== TASK DESCRIPTION ==
Where the line containing "Raise (e : exn)." appears in the records below, begin there and write out each line exactly until the last one, and nothing more.

• • • •

(** * EV Predictive Maintenance dashboard: a shallow embedding

    The development follows [updated_app_test2.py] from top to bottom:
    the model loader, the sidebar controls and the single-row record built
    from them, the upload tab, the prediction tab and the live sensor
    console.

    Python floats are IEEE binary64 numbers and are modelled by Rocq's
    primitive floats, so that every comparison, division and truncation
    below evaluates to the very value the interpreter computes.  Streamlit
    calls are modelled by the events they put on the page, in order, and
    Python exceptions by an explicit [Raise] outcome.  The one exception
    is the live console, whose random draws are reasoned about over the
    rationals (see [Live]). *)

From Stdlib Require Import ZArith QArith Qround Qabs Lqa List String Bool Lia Floats Uint63.
Import ListNotations.

(* Decimal literals such as 0.5 and 0.1 denote the nearest binary64 value,
   as they do in Python. *)
Set Warnings "-inexact-float".

Local Open Scope Z_scope.

(** ** Python numbers *)

Module Py.

(** Exceptions carry the text that [str(e)] yields. *)
Definition exn : Type := string.

Inductive outcome (A : Type) : Type :=
| Ok (a : A)
| Raise (e : exn).
Arguments Ok {A} a.
Arguments Raise {A} e.

(** [float(z)] for a Python int.  The conversion is exact for magnitudes
    up to 2^53, which covers every integer control of the dashboard (the
    largest bound of a widget is 500000); it is not meant for magnitudes
    of 2^63 and more. *)
Definition float_of_Z (z : Z) : float :=
  match z with
  | Z0 => 0%float
  | Zpos _ => of_uint63 (Uint63.of_Z z)
  | Zneg p => (- of_uint63 (Uint63.of_Z (Zpos p)))%float
  end.

(** [a / b] on two Python ints with a non-zero constant divisor: true
    division.  Python rounds the exact quotient once; so does the division
    of the two floats as long as both conversions are exact. *)
Definition truediv (a b : Z) : float :=
  (float_of_Z a / float_of_Z b)%float.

• • • •

== RESULT ==
| Raise (e : exn).
Arguments Ok {A} a.
Arguments Raise {A} e.

(** [float(z)] for a Python int.  The conversion is exact for magnitudes
    up to 2^53, which covers every integer control of the dashboard (the
    largest bound of a widget is 500000); it is not meant for magnitudes
    of 2^63 and more. *)
Definition float_of_Z (z : Z) : float :=
  match z with
  | Z0 => 0%float
  | Zpos _ => of_uint63 (Uint63.of_Z z)
  | Zneg p => (- of_uint63 (Uint63.of_Z (Zpos p)))%float
  end.

(** [a / b] on two Python ints with a non-zero constant divisor: true
    division.  Python rounds the exact quotient once; so does the division
    of the two floats as long as both conversions are exact. *)
Definition truediv (a b : Z) : float :=
  (float_of_Z a / float_of_Z b)%float.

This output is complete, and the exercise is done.